# [Data provided]
──────────
(** * Invoice Automation Tool frontend: the API layer and the UI logic

    The development embeds the browser client of the invoice generator:
    the API layer ([generateInvoice], [checkHealth]) and the view
    controller (drop zones, file lists, the generate button, the result and
    error surfaces, the health indicator).

    Conventions.
    - A JavaScript Number is represented by its exact value in [Q]; the
      values [NaN], the infinities and the negative zero are not represented.
    - An abrupt completion carries the [message] of the thrown exception,
      the only part of an exception the program ever reads.
    - What the engine or the browser decides ([JSON.parse], the shortest
      decimal of a Number, the wording of its own [TypeError]s, the reading
      of markup that is not plain text) is a field of the record [Engine];
      every definition takes the engine as a parameter.
    - An [await] splits a function in two: the part that runs up to the
      network call, and the part that runs when the call settles.
    - The highlight of a drop zone under a drag, the reset of a file input
      after a change and the two download helpers, which the UI logic calls
      and does not define, are left out. *)

From Stdlib Require Import ZArith QArith Qabs Qround String Ascii List Sorted Lia ZifyNat
  DecimalString.
From stdpp Require Import base list strings.

Set Warnings "-register-all".

Open Scope string_scope.
Open Scope Z_scope.

(** [lia] reasons about division by a constant. *)
Ltac Zify.zify_post_hook ::= Z.to_euclidean_division_equations.

(** ** Completions *)

Inductive Completion (A : Type) : Type :=
| Normal (a : A)
| Throw (message : string).
Arguments Normal {A} a.
Arguments Throw {A} message.

#[global] Instance Completion_ret : MRet Completion := fun A a => Normal a.
#[global] Instance Completion_bind : MBind Completion := fun A B k c =>
  match c with
  | Normal a => k a
  | Throw m => Throw m
  end.
#[global] Instance Completion_fmap : FMap Completion := fun A B f c =>
  match c with
  | Normal a => Normal (f a)
  | Throw m => Throw m
  end.

(** [try { c } catch { handler }] on a computation without state. *)
Definition or_catch {A} (c : Completion A) (handler : string -> Completion A) : Completion A :=
  match c with
  | Normal a => Normal a
  | Throw m => handler m
  end.

(** ** Values *)

Record File := mkFile { name : string; size : Z }.

(** The values that [JSON.parse] and [response.json()] produce, and
    [undefined]. An object is the list of its own properties. *)
Inductive JsVal : Type :=
| VUndefined
| VNull
| VBool (b : bool)
| VNum (q : Q)
| VStr (s : string)
| VArr (l : list JsVal)
| VObj (fields : list (string * JsVal)).

Definition Qis_zero (q : Q) : bool := Z.eqb (Qnum q) 0.

Definition truthy (v : JsVal) : bool :=
  match v with
  | VUndefined | VNull => false
  | VBool b => b
  | VNum q => negb (Qis_zero q)
  | VStr s => negb (String.eqb s "")
  | VArr _ | VObj _ => true
  end.

Definition nullish (v : JsVal) : bool :=
  match v with
  | VUndefined | VNull => true
  | _ => false
  end.

Fixpoint own_property (fields : list (string * JsVal)) (k : string) : option JsVal :=
  match fields with
  | [] => None
  | (k', v) :: rest => if String.eqb k' k then Some v else own_property rest k
  end.

(** The line feed of ["\n"]. *)
Definition LF : string := String (ascii_of_nat 10) EmptyString.

(** A text that the HTML parser reads as it stands when it is interpolated
    into the content of an element: it has no [<] and no [&], which open
    markup, no NUL, which the parser drops, and no carriage return, which
    it reads as a line feed. *)
Definition markup_free (s : string) : bool :=
  forallb (fun c => negb (existsb (Ascii.eqb c)
                            ["<"%char; "&"%char; ascii_of_nat 0; ascii_of_nat 13]))
    (list_ascii_of_string s).

(** ** Decimal text of numbers *)

Definition digits (n : Z) : string := NilZero.string_of_uint (N.to_uint (Z.to_N n)).

Definition digit (n : Z) : ascii := ascii_of_N (48 + Z.to_N (n mod 10)).

(** The [w] lowest decimal digits of [n], zero padded. *)
Fixpoint digits_fixed (w : nat) (n : Z) : string :=
  match w with
  | O => ""
  | S w' => digits_fixed w' (n / 10) ++ String (digit n) ""
  end.

(** floor (|q| * 10^d + 1/2): the integer nearest to |q| * 10^d, the larger
    one of two. *)
Definition round_scaled (q : Q) (d : nat) : Z :=
  let num := Z.abs (Qnum q) * 10 ^ Z.of_nat d in
  let den := Z.pos (Qden q) in
  (2 * num + den) / (2 * den).

Definition Qnegative (q : Q) : bool := Qnum q <? 0.

Definition sign_text (q : Q) : string := if Qnegative q then "-" else "".

(** Digits in reverse order, a comma after every third. *)
Fixpoint group_rev (ds : list ascii) (k : nat) : list ascii :=
  match ds with
  | [] => []
  | d :: rest =>
      if Nat.eqb k 3 then ","%char :: d :: group_rev rest 1
      else d :: group_rev rest (S k)
  end.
──────────
# [Task requirements]
Extract the first line above and each line after it up to and including the one with "of markup that", please, exactly and with nothing else.

# [Problem solution]
(** * Invoice Automation Tool frontend: the API layer and the UI logic

    The development embeds the browser client of the invoice generator:
    the API layer ([generateInvoice], [checkHealth]) and the view
    controller (drop zones, file lists, the generate button, the result and
    error surfaces, the health indicator).

    Conventions.
    - A JavaScript Number is represented by its exact value in [Q]; the
      values [NaN], the infinities and the negative zero are not represented.
    - An abrupt completion carries the [message] of the thrown exception,
      the only part of an exception the program ever reads.
    - What the engine or the browser decides ([JSON.parse], the shortest
      decimal of a Number, the wording of its own [TypeError]s, the reading
      of markup that is not plain text) is a field of the record [Engine];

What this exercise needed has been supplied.